Start of EXERCISE INPUTS

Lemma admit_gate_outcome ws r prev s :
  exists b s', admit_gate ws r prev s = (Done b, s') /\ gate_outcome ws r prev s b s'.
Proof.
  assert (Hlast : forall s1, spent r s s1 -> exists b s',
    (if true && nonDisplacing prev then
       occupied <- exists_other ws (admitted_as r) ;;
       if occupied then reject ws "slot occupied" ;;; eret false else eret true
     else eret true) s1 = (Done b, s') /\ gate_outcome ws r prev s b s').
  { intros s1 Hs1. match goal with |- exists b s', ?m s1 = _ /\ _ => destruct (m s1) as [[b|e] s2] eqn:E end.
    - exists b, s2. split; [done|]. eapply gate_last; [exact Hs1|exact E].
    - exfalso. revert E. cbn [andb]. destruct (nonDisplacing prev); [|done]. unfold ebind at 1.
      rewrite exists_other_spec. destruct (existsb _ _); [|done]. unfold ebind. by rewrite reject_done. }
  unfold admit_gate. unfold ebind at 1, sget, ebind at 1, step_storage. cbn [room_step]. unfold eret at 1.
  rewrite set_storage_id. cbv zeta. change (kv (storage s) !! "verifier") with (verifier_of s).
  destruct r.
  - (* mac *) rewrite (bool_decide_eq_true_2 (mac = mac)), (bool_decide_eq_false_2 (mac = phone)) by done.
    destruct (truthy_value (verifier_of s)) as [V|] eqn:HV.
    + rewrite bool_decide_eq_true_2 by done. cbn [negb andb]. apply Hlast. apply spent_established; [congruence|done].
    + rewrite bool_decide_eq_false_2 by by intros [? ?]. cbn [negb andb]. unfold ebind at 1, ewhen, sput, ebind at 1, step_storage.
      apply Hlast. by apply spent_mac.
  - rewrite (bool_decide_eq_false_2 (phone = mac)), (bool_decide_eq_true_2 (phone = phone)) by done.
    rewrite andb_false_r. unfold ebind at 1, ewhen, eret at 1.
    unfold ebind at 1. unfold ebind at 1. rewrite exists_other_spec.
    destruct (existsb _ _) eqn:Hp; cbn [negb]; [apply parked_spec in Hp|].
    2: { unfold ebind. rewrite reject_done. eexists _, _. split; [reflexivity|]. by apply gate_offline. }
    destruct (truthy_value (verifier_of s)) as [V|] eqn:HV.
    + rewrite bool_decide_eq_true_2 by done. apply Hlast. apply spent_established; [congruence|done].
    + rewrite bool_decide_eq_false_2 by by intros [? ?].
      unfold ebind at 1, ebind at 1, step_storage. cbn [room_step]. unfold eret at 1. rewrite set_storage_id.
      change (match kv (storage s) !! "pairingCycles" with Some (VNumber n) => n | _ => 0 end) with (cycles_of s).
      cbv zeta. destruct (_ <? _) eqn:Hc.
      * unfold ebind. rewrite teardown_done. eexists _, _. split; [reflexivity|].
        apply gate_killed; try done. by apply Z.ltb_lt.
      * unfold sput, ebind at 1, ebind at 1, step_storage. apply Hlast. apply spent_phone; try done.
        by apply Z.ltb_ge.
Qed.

End of EXERCISE INPUTS
Start of EXERCISE INPUTS

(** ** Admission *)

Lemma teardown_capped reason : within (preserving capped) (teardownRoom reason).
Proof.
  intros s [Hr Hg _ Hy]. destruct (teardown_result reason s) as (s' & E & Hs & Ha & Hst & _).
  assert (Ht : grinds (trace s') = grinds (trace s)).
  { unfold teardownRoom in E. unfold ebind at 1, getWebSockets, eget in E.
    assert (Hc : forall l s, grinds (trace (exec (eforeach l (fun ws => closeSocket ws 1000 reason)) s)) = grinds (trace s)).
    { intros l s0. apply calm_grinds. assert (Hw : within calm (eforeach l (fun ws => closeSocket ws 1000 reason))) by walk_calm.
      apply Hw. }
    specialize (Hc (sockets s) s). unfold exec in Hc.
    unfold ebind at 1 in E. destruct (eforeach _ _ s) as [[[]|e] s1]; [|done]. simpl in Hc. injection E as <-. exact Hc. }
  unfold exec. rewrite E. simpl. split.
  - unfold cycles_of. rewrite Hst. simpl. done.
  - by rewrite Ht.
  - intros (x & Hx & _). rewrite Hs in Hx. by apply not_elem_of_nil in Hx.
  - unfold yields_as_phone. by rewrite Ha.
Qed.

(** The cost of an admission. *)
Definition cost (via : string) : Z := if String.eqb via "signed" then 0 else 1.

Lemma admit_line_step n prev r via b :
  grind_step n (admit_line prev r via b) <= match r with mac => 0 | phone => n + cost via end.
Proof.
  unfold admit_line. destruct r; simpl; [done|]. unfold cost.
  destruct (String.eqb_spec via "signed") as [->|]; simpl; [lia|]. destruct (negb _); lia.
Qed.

End of EXERCISE INPUTS

▶ **THE TASK**: What do the lines above say from the one containing "destruct r." down to the one containing "andb]. apply Hlast. apply spent_established; [congruence|done]."? Return them exactly, both end lines included, and only them.

▶ **ANSWER AREA**:
  destruct r.
  - (* mac *) rewrite (bool_decide_eq_true_2 (mac = mac)), (bool_decide_eq_false_2 (mac = phone)) by done.
    destruct (truthy_value (verifier_of s)) as [V|] eqn:HV.
    + rewrite bool_decide_eq_true_2 by done. cbn [negb andb]. apply Hlast. apply spent_established; [congruence|done].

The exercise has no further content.